Wolfgang Mües wolfgang at iksw-muees.de
Sat Mar 6 05:56:41 EST 2010


Russell,

Am Donnerstag, 4. März 2010 10:31:17 schrieb Russell King - ARM Linux:
> You're assuming that every page is used in the same way.  Here's some
> examples where this is wrong:
> 
> 1. A page is faulted in for an application, and it is a text page.
>    - the data read in to the page needs to be visible to the instruction
>      stream, so on Harvard architecture machines, this may require cache
>      maintainence on both the D and I caches.
Yes. I think that the EXPECTED behaviour of block devices is to give the 
result of the read back in memory.

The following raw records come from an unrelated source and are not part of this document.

Lemma registrations_without_legacy (matchers : obj (list matcher)) :
  registrations (without_legacy matchers)
  = filter (fun r => negb (begins_with_old (name (snd (fst r)))))
           (registrations matchers).
Proof.
  unfold registrations, without_legacy.
  rewrite keys_map_values, filter_flat_map.
  apply flat_map_ext. intros g. rewrite get_map_values.
  destruct (get matchers g) as [l|]; simpl; [|reflexivity].
  rewrite filter_flat_map.
  induction l as [|mt l IH]; simpl; [reflexivity|].
  destruct (begins_with_old (name mt)) eqn:B; simpl.
  - rewrite <- IH.
    assert (N : filter (fun r : jsstring * matcher * jsstring =>
                          negb (begins_with_old (name (snd (fst r)))))
                       (map (fun target_ => (g, mt, target_)) (targets mt))
                = []).
    { induction (targets mt) as [|t ts IHt]; simpl; [reflexivity|].
      rewrite B; simpl. exact IHt. }
    rewrite N. reflexivity.
  - rewrite <- IH. f_equal.
    induction (targets mt) as [|t ts IHt]; simpl; [reflexivity|].
    rewrite B; simpl. f_equal. exact IHt.
Qed.

Lemma fold_register_filter (regs : list (jsstring * matcher * jsstring)) :
  forall reg,
    fold_left (register_one false) regs reg
    = fold_left (register_one false)
                (filter (fun r => negb (begins_with_old (name (snd (fst r)))))
                        regs) reg.
Proof.
  induction regs as [|r regs IH]; intros reg; simpl; [reflexivity|].
  destruct (begins_with_old (name (snd (fst r)))) eqn:B; simpl.
  - unfold register_one at 2.
    rewrite lookup_register_skipped
      by (rewrite skipped_old, B; reflexivity).
    apply IH.
  - apply IH.
Qed.

(** C2. With [includeOldFilters] off, a matcher whose name begins with
    "old" (in any case) leaves no trace: every entry of the built registry
    is the copy of a matcher whose name does not begin with "old", and the
    whole result, entries and lines of [console.error], is the one built
    from the table without those matchers. *)
Theorem legacy_rules_are_skipped :
  forall (alpha : bool) (matchers : obj (list matcher)),
    (forall t g n e,
        lookup (build includeOldFilters alpha matchers) t g n = Some e ->
        exists mt,
          In (g, mt, t) (registrations matchers)
          /\ begins_with_old (name mt) = false
          /\ e = matcherCopy mt t g)
    /\ build includeOldFilters alpha matchers
       = build includeOldFilters alpha (without_legacy matchers).
Proof.
  intros alpha matchers. unfold includeOldFilters. split.
  - intros t g n e H. apply lookup_build_inv in H.
    destruct H as (mt & Hin & K & _ & He).
    rewrite skipped_old in K. simpl in K.
    exists mt. repeat split; assumption.
  - rewrite !build_registered. unfold registered.
    rewrite registrations_without_legacy, <- fold_register_filter.
    reflexivity.
Qed.

(** *** The targets of [allTargets] *)

Lemma get_register_other inc g mt reg t t' :
  t <> t' ->
  get (window_matchers (register inc g mt reg t)) t'
  = get (window_matchers reg) t'.
Proof.
  intros N. unfold register. destruct (skipped inc mt); [reflexivity|].
  cbn [window_matchers]. rewrite get_set_other by exact N.
  destruct (get (window_matchers reg) t); [reflexivity|].
  apply get_set_other, N.
Qed.

Lemma get_register_present inc g mt reg t t' o :
  get (window_matchers reg) t' = Some o ->
  exists o', get (window_matchers (register inc g mt reg t)) t' = Some o'.
Proof.
  intros G. destruct (str_eqb t t') eqn:E.
  - apply str_eqb_eq in E; subst t'. unfold register.
    destruct (skipped inc mt); [exists o; exact G|].
    cbn [window_matchers]. rewrite get_set_same. eexists; reflexivity.
  - apply str_eqb_neq in E. rewrite get_register_other by exact E.
    exists o; exact G.
Qed.

Lemma present_fold inc regs :
  forall reg t o,
    get (window_matchers reg) t = Some o ->
    exists o',
      get (window_matchers (fold_left (register_one inc) regs reg)) t
      = Some o'.
Proof.
  induction regs as [|r regs IH]; intros reg t o G; simpl;
    [exists o; exact G|].
  destruct (@get_register_present inc (fst (fst r)) (snd (fst r)) reg (snd r)
              t o G) as (o' & G').
  apply (IH _ _ _ G').
Qed.

Lemma untouched_fold inc regs t :
  forall reg,
    (forall r, In r regs -> skipped inc (snd (fst r)) = false -> snd r <> t) ->
    get (window_matchers (fold_left (register_one inc) regs reg)) t
    = get (window_matchers reg) t.
Proof.
  induction regs as [|r regs IH]; intros reg H; simpl; [reflexivity|].
  rewrite IH by (intros r' Hr'; apply H; right; exact Hr').
  unfold register_one.
  destruct (skipped inc (snd (fst r))) eqn:K.
  - rewrite lookup_register_skipped by exact K. reflexivity.
  - apply get_register_other. apply (H r (or_introl eq_refl) K).
Qed.

Lemma initial_targets (t : jsstring) :
  In t allTargets -> get (window_matchers initial_registry) t = Some [].
Proof.
  unfold allTargets. simpl.
  intros H. repeat (destruct H as [<-|H]; [reflexivity|]). destruct H.
Qed.

Lemma get_sort_groups (wm : obj (obj (obj matcher))) (t : jsstring) :
  wf_registry wm ->
  get (sort_groups wm) t = option_map (map_values sortObj) (get wm t).
Proof.
  intros W. rewrite (@sort_groups_values _ W). apply get_map_values.
Qed.

(** C8. Whatever the rule table holds, each of the nine targets of
    [allTargets] is a property of the built registry, so looking it up
    gives a mapping and never [undefined]; when no registration that is
    not skipped names the target, the mapping is empty. *)
Theorem every_target_has_a_mapping :
  forall (inc alpha : bool) (matchers : obj (list matcher)) (t : jsstring),
    In t allTargets ->
    exists of_target,
      get (window_matchers (build inc alpha matchers)) t = Some of_target
      /\ ((forall r, In r (registrations matchers) ->
                     skipped inc (snd (fst r)) = false -> snd r <> t) ->
          of_target = []).
Proof.
  intros inc alpha matchers t Ht. rewrite build_registered.
  pose proof (@initial_targets t Ht) as G0.
  destruct (@present_fold inc (registrations matchers) initial_registry t []
              G0) as (o & Go).
  fold (registered inc matchers) in Go.
  assert (Unt : (forall r, In r (registrations matchers) ->
                    skipped inc (snd (fst r)) = false -> snd r <> t) ->
                o = []).
  { intros H. unfold registered in Go.
    rewrite (@untouched_fold inc _ t initial_registry H), G0 in Go.
    congruence. }
  destruct alpha.
  - cbn [window_matchers].
    rewrite get_sort_groups by apply wf_registered. rewrite Go. simpl.
    eexists. split; [reflexivity|].
    intros H. rewrite (Unt H). reflexivity.
  - exists o. split; [exact Go | exact Unt].
Qed.

(** C4, as the code has it.  With [alphabeticalOrder] on, every group of
    the built registry is the sorted copy of the group as the registration
    loops leave it: it holds exactly the same names with the same copies.
    When none of its names is an array index, the names enumerate in
    strictly ascending order of code units. *)
Theorem groups_sorted_without_index_names :
  forall (inc : bool) (matchers : obj (list matcher))
         (t g : jsstring) (of_target : obj (obj matcher))
         (of_group : obj matcher),
    get (window_matchers (build inc alphabeticalOrder matchers)) t
    = Some of_target ->
    get of_target g = Some of_group ->
    (exists unsorted_target unsorted,
        get (window_matchers (build inc false matchers)) t
        = Some unsorted_target
        /\ get unsorted_target g = Some unsorted
        /\ of_group = sortObj unsorted
        /\ Permutation of_group unsorted
        /\ forall n, get of_group n = get unsorted n)
    /\ (forallb (fun k => negb (is_array_index k)) (map fst of_group) = true ->
        StronglySorted str_lt (keys of_group)).
Proof.
  intros inc matchers t g of_target of_group Gt Gg.
  unfold alphabeticalOrder in Gt. rewrite build_registered in Gt.
  cbn [window_matchers] in Gt.
  pose proof (wf_registered inc matchers) as W.
  rewrite (@get_sort_groups _ t W) in Gt.
  destruct (get (window_matchers (registered inc matchers)) t)
    as [ut|] eqn:Eu; [|discriminate].
  simpl in Gt. inversion Gt; subst of_target. clear Gt.
  rewrite get_map_values in Gg.
  destruct (get ut g) as [ug|] eqn:Eg; [|discriminate].
  simpl in Gg. inversion Gg; subst of_group. clear Gg.
  assert (ND : NoDup (map fst ug)).
  { destruct W as [_ F].
    destruct (@Forall_get _ wf_groups _ _ _ F Eu) as [_ F'].
    apply (@Forall_get _ (fun v => NoDup (map fst v)) _ _ _ F' Eg). }
  split.
  - exists ut, ug. rewrite build_registered.
    split; [exact Eu|]. split; [exact Eg|]. split; [reflexivity|].
    split; [apply sortObj_perm, ND|].
    intros n. apply get_sortObj, ND.
  - intros NI. rewrite (@keys_no_index _ _ NI), (@map_fst_sortObj ug ND).
    apply array_sort_ascending, keys_NoDup, ND.
Qed.

(** ** The name of a copy *)

Definition placeholder : jsstring := lit "%target%".

(** Following the words of the spec: [s] with every occurrence of [pat]
    replaced by [rep], the occurrences being taken from left to right and
    not overlapping.  [skip] counts the code units of an occurrence already
    replaced that are still to be passed over. *)
Fixpoint replace_all_from (pat rep : jsstring) (skip : nat) (s : jsstring)
  : jsstring :=
  match s with
  | [] => []
  | c :: s' =>
      match skip with
      | S k => replace_all_from pat rep k s'
      | O =>
          if prefixb pat s
          then rep ++ replace_all_from pat rep (length pat - 1) s'
          else c :: replace_all_from pat rep 0 s'
      end
  end.

Definition replace_all (pat rep s : jsstring) : jsstring :=
  replace_all_from pat rep 0 s.

(** The number of occurrences that [replace_all_from] replaces. *)
Fixpoint count_from (pat : jsstring) (skip : nat) (s : jsstring) : nat :=
  match s with
  | [] => 0
  | c :: s' =>
      match skip with
      | S k => count_from pat k s'
      | O =>
          if prefixb pat s then S (count_from pat (length pat - 1) s')
          else count_from pat 0 s'
      end
  end.

Definition dollar_free (s : jsstring) : Prop :=
  forallb (fun c => negb (chr_is "$" c)) s = true.

Lemma get_substitution_plain (matched before after template : jsstring) :
  dollar_free template ->
  get_substitution matched before after template = template.
Proof.
  unfold dollar_free. induction template as [|c t IH]; intros D;
    [reflexivity|].
  simpl in D. apply andb_true_iff in D as [Dc Dt].
  apply negb_true_iff in Dc.
  cbn [get_substitution]. rewrite Dc. f_equal. apply IH, Dt.
Qed.

Lemma prefixb_app (p s : jsstring) :
  prefixb p s = true -> s = p ++ skipn (length p) s.
Proof.
  revert s; induction p as [|x p IH]; intros s H; [reflexivity|].
  destruct s as [|y s]; [discriminate|]. simpl in H.
  apply andb_true_iff in H as [E H]. apply N.eqb_eq in E; subst y.
  simpl. f_equal. apply IH, H.
Qed.

Lemma prefixb_self (p s : jsstring) : prefixb p (p ++ s) = true.
Proof.
  induction p as [|x p IH]; [reflexivity|]. simpl.
  rewrite N.eqb_refl. exact IH.
Qed.

Lemma lit_match_exact (fl : flags) (cs : jsstring) :
  ignoreCase fl = false ->
  forall b r,
    lit_match fl cs (b, r)
    = if prefixb cs r then Some (rev cs ++ b, skipn (length cs) r) else None.
Proof.
  intros I. induction cs as [|c cs IH]; intros b r; [reflexivity|].
  destruct r as [|ch rest]; [reflexivity|].
  cbn [lit_match snd fst prefixb]. unfold canonicalize. rewrite I.
  rewrite (N.eqb_sym c ch).
  destruct (N.eqb_spec ch c) as [->|N]; [|reflexivity].
  rewrite IH. simpl. destruct (prefixb cs rest); [|reflexivity].
  rewrite <- app_assoc. reflexivity.
Qed.

Lemma replace_all_skip (pat rep l s : jsstring) :
  replace_all_from pat rep (length l) (l ++ s) = replace_all_from pat rep 0 s.
Proof.
  induction l as [|x l IH]; simpl; [reflexivity | exact IH].
Qed.

Lemma count_skip (pat l s : jsstring) :
  count_from pat (length l) (l ++ s) = count_from pat 0 s.
Proof.
  induction l as [|x l IH]; simpl; [reflexivity | exact IH].
Qed.

Section Replace.
Variable fl : flags.
Hypothesis no_ignoreCase : ignoreCase fl = false.
(** The pattern is the text [x :: p]. *)
Variables (x : code_unit) (p : jsstring).
Variable rep : jsstring.

Let pat : jsstring := x :: p.

Lemma replace_all_found (ry : jsstring) :
  replace_all pat rep (pat ++ ry) = rep ++ replace_all pat rep ry.
Proof.
  unfold replace_all, pat. cbn [app replace_all_from].
  change (x :: p ++ ry) with ((x :: p) ++ ry). rewrite prefixb_self.
  f_equal. simpl. rewrite Nat.sub_0_r. apply replace_all_skip.
Qed.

So the driver should do the flush of the 
data cache.

The invalidation of the I cache should be done by the function which makes 
this piece of data executable. (Have I missed something here?)
 
> 3. A page may be read in response to an application issuing a read(2) call.
>    - the data is read from the kernel mapping, and isn't mapped into a
>      userspace address.
> 
> So, in case (3), flushing the I and D caches could be completely wasteful
But how do you AVOID the writeback of the data cache in (3)?
IMHO, the dirty data is in the cache, and the cache will writeback this data 
on its own.

regards
Wolfgang
-- 
Wahre Worte sind nicht schön - Schöne Worte sind nicht wahr. (Laotse)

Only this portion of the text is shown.